--- Task requirements ---
Retype, word for word, every line from the one holding "Definition QDMA_H2C_REQ_THROT_EN_DATA_MASK : Z" through the one holding "Definition QDMA_GLBL2_ST_H2C_MASK : Z" in the entries below, both included, and only those lines.

--- The data ---
§ §

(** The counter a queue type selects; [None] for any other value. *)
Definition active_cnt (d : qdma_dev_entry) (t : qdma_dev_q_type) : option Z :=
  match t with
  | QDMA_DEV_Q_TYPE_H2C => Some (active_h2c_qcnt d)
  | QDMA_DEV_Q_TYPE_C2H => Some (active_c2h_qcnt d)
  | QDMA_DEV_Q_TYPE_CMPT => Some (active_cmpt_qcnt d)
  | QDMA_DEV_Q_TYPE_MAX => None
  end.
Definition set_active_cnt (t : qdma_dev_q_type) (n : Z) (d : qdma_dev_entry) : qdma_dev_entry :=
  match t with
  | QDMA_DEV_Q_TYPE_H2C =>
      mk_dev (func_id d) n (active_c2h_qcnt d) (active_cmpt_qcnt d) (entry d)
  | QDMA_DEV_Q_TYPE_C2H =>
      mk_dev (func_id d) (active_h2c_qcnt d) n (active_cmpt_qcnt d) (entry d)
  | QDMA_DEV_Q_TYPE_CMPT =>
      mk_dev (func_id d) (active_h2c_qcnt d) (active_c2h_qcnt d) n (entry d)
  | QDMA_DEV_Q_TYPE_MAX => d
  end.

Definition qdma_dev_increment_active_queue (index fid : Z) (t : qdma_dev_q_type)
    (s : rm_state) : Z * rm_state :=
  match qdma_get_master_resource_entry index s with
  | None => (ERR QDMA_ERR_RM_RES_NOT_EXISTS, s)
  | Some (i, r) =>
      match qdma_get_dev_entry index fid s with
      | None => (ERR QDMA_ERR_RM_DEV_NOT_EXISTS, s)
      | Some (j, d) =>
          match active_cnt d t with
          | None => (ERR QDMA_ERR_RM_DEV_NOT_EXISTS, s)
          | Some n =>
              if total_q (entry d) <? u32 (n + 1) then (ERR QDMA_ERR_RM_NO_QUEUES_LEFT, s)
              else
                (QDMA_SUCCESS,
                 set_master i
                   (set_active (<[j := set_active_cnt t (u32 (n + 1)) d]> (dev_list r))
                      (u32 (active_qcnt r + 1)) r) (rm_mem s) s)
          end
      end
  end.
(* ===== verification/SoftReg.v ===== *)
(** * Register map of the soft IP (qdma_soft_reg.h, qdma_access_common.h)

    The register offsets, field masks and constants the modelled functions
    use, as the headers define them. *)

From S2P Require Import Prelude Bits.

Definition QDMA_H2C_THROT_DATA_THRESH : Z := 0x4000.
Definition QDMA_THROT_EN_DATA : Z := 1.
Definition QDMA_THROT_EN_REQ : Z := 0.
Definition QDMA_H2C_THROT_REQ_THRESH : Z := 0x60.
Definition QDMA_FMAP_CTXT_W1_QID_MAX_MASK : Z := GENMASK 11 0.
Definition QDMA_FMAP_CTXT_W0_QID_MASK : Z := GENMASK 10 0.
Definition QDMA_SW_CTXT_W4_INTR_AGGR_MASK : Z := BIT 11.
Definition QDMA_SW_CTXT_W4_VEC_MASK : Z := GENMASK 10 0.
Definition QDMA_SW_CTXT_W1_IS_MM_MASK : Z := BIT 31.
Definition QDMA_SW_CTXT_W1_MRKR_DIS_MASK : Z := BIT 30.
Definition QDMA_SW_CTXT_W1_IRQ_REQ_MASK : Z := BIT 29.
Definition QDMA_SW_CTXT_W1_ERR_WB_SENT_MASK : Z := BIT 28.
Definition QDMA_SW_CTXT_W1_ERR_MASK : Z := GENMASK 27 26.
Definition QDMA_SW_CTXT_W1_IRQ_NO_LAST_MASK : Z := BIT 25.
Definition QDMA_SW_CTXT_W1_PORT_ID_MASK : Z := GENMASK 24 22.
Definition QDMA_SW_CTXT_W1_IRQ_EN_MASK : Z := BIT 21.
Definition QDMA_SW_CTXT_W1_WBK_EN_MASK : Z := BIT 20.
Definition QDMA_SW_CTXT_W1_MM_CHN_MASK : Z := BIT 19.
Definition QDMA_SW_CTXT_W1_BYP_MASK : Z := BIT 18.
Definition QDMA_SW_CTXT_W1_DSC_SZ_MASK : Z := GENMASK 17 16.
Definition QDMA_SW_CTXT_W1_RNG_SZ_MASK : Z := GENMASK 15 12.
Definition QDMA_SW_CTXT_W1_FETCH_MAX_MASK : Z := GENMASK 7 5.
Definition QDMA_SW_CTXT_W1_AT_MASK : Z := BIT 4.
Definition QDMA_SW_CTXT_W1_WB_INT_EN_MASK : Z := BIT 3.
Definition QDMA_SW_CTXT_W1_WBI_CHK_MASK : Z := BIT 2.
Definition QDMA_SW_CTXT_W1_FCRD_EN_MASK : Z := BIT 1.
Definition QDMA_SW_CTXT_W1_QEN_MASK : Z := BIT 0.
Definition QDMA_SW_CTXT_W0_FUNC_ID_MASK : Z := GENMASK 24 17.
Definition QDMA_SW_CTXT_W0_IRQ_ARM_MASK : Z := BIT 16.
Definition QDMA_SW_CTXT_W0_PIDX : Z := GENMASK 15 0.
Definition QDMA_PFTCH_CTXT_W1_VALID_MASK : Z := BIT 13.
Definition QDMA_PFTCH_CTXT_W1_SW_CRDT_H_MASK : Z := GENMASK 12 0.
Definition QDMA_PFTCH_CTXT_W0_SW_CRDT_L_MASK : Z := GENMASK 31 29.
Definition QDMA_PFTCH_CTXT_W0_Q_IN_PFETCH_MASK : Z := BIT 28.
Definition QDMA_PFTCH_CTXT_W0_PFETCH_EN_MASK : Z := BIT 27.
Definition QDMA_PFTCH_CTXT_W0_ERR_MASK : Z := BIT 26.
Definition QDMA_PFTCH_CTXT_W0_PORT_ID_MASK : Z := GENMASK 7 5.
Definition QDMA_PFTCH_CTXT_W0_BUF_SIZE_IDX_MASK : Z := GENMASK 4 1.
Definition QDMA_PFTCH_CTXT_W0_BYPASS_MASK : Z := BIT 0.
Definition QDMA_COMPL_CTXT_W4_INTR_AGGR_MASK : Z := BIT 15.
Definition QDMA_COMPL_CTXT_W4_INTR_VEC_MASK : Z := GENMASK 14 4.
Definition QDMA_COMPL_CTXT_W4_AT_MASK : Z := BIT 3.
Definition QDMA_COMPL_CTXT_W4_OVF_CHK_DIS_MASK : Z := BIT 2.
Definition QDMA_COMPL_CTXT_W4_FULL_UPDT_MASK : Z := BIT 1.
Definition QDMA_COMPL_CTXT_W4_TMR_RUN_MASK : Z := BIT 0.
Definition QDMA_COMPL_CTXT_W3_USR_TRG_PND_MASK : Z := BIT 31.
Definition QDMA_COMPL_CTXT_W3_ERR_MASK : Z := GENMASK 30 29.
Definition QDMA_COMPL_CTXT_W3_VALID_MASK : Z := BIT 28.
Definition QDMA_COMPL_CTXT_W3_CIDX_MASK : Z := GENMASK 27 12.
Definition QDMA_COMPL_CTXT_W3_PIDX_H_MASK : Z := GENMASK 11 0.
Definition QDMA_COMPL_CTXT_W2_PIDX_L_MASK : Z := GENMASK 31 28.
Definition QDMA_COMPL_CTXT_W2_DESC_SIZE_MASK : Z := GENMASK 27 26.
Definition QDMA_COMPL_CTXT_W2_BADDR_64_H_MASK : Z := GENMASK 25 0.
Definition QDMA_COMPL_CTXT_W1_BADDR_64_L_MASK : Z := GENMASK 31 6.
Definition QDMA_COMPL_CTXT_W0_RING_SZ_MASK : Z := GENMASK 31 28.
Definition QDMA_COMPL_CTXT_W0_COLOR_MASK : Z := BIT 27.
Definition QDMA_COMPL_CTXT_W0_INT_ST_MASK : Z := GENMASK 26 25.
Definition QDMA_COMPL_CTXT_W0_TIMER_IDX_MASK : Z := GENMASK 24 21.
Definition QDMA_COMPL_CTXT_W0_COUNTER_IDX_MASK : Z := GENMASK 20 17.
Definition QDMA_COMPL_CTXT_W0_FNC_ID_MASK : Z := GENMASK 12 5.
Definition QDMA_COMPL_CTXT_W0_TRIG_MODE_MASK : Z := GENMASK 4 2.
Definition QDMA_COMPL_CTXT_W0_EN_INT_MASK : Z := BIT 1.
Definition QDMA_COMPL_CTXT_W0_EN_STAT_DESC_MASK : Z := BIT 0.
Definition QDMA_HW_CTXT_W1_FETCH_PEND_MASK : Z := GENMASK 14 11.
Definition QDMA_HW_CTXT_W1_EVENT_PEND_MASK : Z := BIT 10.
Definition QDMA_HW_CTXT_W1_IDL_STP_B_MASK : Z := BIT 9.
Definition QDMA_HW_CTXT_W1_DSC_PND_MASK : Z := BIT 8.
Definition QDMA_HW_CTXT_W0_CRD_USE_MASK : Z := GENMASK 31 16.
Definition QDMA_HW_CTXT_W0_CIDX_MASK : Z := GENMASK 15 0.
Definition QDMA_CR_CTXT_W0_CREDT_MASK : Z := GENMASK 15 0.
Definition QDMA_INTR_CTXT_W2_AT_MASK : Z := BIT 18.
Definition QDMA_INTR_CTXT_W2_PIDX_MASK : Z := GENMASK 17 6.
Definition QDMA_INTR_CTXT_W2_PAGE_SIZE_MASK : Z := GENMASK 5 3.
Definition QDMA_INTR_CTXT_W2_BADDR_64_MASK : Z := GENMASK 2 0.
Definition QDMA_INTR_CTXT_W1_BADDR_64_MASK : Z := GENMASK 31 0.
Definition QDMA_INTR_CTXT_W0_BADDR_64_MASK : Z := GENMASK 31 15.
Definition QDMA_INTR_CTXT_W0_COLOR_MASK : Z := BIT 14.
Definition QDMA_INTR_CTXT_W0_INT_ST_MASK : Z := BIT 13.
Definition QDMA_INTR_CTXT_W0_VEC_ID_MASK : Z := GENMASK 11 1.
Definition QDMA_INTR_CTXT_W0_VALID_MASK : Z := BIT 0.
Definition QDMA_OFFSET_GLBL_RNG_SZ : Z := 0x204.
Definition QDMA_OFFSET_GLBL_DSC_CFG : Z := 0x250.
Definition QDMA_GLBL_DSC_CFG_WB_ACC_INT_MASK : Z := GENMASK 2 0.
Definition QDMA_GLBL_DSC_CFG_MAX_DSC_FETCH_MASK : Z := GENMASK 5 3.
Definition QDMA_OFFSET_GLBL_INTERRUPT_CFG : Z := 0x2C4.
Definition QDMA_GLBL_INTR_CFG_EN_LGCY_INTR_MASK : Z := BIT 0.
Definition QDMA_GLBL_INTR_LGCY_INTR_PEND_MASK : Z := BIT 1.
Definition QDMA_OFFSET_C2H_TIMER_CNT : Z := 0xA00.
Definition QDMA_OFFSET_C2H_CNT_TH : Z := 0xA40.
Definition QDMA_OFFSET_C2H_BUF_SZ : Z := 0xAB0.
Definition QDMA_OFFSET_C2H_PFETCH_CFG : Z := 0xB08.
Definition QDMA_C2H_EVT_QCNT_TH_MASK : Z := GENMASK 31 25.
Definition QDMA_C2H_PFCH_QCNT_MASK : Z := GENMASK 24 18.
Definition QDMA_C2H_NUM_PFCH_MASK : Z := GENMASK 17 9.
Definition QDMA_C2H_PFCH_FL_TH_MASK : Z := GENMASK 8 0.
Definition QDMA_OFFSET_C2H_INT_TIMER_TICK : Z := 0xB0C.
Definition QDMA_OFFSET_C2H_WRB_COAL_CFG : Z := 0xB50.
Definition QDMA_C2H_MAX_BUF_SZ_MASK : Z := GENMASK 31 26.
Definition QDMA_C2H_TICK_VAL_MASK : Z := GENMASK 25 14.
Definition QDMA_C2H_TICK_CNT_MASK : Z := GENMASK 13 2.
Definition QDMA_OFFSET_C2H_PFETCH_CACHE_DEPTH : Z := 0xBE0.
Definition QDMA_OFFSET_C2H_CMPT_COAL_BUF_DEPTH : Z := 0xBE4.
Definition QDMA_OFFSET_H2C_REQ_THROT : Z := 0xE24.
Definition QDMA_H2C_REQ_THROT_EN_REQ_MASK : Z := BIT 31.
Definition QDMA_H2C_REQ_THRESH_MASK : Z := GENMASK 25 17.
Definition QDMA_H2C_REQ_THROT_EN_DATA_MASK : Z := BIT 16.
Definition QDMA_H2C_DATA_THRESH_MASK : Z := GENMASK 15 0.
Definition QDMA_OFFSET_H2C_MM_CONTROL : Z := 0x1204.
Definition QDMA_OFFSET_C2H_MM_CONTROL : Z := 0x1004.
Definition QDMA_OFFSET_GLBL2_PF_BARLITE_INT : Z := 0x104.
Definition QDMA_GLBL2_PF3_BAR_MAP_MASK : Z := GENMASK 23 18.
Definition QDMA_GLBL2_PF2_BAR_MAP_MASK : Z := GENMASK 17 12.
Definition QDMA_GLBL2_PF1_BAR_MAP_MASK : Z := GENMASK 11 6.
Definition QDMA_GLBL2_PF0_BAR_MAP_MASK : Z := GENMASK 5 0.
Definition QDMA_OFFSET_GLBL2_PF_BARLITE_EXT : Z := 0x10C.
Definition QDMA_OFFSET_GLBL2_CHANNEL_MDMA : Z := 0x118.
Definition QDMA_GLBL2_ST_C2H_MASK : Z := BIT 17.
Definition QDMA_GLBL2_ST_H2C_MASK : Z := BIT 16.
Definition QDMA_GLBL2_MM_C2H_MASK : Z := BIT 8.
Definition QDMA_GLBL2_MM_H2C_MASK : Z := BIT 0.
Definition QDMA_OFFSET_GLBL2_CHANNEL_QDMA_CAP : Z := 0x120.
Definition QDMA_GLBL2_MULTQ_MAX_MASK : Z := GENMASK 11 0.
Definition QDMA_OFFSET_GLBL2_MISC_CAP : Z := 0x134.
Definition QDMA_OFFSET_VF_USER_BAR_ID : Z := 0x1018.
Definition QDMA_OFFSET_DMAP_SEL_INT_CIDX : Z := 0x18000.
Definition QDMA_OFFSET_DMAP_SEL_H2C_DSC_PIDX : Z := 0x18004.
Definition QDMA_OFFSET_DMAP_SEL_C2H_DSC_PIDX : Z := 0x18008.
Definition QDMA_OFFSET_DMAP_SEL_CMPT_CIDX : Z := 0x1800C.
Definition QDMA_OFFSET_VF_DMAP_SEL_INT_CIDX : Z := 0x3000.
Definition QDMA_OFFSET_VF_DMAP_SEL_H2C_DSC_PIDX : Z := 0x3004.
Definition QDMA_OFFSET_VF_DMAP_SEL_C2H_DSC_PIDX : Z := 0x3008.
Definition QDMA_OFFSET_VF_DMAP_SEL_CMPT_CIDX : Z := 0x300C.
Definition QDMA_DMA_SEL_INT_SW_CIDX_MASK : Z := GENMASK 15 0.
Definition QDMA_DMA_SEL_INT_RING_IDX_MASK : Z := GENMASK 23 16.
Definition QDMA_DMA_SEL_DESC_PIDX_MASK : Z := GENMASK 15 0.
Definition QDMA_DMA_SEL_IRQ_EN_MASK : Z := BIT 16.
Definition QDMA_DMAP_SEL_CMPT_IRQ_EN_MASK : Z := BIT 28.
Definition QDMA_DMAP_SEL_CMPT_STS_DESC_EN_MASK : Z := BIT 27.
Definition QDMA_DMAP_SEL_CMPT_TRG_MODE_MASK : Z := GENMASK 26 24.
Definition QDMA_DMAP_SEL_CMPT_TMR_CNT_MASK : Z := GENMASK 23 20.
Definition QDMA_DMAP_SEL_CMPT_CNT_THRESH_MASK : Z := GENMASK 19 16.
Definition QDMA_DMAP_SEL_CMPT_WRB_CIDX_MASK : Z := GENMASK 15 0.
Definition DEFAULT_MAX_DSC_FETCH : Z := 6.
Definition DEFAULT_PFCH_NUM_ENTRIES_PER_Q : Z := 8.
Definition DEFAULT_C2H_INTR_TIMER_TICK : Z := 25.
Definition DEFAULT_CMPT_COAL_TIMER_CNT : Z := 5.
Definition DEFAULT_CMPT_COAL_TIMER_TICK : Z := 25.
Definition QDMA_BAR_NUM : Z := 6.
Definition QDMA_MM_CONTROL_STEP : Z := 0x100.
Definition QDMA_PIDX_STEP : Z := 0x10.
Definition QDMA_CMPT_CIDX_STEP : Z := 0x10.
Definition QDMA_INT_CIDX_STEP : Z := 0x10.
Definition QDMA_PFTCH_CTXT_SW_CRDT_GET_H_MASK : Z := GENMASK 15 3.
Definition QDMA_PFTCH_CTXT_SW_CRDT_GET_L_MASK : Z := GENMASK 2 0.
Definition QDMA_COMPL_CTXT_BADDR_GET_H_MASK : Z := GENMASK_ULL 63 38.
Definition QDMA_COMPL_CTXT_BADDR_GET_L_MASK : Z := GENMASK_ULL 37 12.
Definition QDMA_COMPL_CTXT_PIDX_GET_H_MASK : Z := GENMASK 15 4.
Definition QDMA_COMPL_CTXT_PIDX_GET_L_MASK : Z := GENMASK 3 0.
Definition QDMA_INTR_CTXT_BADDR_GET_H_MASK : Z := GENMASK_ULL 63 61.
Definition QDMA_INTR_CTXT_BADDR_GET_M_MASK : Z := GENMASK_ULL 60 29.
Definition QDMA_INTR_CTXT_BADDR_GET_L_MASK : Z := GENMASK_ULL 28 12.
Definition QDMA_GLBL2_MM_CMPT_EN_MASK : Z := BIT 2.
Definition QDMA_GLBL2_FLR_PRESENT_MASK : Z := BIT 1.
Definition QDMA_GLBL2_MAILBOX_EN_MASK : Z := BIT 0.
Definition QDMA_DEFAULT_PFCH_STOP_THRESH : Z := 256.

§ §

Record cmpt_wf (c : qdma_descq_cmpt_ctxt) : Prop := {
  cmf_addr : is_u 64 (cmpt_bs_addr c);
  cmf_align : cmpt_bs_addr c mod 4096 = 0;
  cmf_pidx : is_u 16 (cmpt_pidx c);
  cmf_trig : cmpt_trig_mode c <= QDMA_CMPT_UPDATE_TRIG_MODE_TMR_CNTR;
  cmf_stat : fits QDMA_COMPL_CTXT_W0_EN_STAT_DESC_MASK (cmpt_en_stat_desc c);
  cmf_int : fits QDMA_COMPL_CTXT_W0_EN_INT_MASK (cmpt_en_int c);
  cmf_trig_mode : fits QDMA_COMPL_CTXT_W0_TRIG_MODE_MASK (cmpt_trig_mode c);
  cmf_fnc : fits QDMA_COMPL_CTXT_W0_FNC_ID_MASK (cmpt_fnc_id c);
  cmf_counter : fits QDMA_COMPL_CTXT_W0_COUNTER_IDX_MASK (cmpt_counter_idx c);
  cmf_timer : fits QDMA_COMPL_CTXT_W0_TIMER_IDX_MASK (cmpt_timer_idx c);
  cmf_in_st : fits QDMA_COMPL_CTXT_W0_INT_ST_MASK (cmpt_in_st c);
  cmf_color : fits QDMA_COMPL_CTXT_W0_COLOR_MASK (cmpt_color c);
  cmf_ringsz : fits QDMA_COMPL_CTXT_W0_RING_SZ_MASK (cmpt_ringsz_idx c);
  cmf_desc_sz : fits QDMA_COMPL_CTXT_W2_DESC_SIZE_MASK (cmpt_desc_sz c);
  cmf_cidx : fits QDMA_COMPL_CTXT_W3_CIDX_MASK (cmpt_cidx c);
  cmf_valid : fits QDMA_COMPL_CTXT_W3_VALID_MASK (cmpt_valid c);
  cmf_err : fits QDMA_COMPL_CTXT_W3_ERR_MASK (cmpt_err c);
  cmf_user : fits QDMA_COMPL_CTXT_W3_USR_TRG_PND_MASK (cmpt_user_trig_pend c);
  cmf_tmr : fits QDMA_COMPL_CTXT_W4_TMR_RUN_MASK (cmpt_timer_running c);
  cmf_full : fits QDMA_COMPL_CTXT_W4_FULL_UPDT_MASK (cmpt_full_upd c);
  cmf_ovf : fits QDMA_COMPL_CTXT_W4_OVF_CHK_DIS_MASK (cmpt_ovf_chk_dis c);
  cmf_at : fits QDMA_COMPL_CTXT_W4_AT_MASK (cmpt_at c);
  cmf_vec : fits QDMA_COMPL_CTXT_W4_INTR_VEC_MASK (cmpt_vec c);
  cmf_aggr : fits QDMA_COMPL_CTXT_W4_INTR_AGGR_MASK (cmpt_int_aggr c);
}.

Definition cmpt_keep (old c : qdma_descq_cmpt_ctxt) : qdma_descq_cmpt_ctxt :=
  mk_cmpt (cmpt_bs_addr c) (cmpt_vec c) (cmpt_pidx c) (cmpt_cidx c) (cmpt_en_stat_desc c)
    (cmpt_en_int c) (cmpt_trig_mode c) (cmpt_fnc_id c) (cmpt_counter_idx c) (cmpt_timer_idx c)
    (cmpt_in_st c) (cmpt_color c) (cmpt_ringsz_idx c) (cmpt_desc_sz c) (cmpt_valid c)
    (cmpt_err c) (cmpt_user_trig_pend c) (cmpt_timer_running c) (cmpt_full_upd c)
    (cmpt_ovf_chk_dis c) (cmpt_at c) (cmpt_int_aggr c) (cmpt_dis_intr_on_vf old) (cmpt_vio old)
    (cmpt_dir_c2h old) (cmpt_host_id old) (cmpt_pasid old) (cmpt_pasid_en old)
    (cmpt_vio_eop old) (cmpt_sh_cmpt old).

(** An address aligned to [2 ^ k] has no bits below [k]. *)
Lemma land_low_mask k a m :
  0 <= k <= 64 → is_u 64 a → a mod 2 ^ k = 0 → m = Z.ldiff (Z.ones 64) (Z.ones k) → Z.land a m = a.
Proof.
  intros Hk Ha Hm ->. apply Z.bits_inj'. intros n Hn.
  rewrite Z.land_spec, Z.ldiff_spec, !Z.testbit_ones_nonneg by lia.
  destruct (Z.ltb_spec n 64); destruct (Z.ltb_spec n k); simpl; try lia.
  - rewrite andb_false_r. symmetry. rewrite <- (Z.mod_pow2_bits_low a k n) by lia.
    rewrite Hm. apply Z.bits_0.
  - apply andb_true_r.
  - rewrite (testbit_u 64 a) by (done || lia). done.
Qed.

§ §

--- Your response ---
Definition QDMA_H2C_REQ_THROT_EN_DATA_MASK : Z := BIT 16.
Definition QDMA_H2C_DATA_THRESH_MASK : Z := GENMASK 15 0.
Definition QDMA_OFFSET_H2C_MM_CONTROL : Z := 0x1204.
Definition QDMA_OFFSET_C2H_MM_CONTROL : Z := 0x1004.
Definition QDMA_OFFSET_GLBL2_PF_BARLITE_INT : Z := 0x104.
Definition QDMA_GLBL2_PF3_BAR_MAP_MASK : Z := GENMASK 23 18.
Definition QDMA_GLBL2_PF2_BAR_MAP_MASK : Z := GENMASK 17 12.
Definition QDMA_GLBL2_PF1_BAR_MAP_MASK : Z := GENMASK 11 6.
Definition QDMA_GLBL2_PF0_BAR_MAP_MASK : Z := GENMASK 5 0.
Definition QDMA_OFFSET_GLBL2_PF_BARLITE_EXT : Z := 0x10C.
Definition QDMA_OFFSET_GLBL2_CHANNEL_MDMA : Z := 0x118.
Definition QDMA_GLBL2_ST_C2H_MASK : Z := BIT 17.
Definition QDMA_GLBL2_ST_H2C_MASK : Z := BIT 16.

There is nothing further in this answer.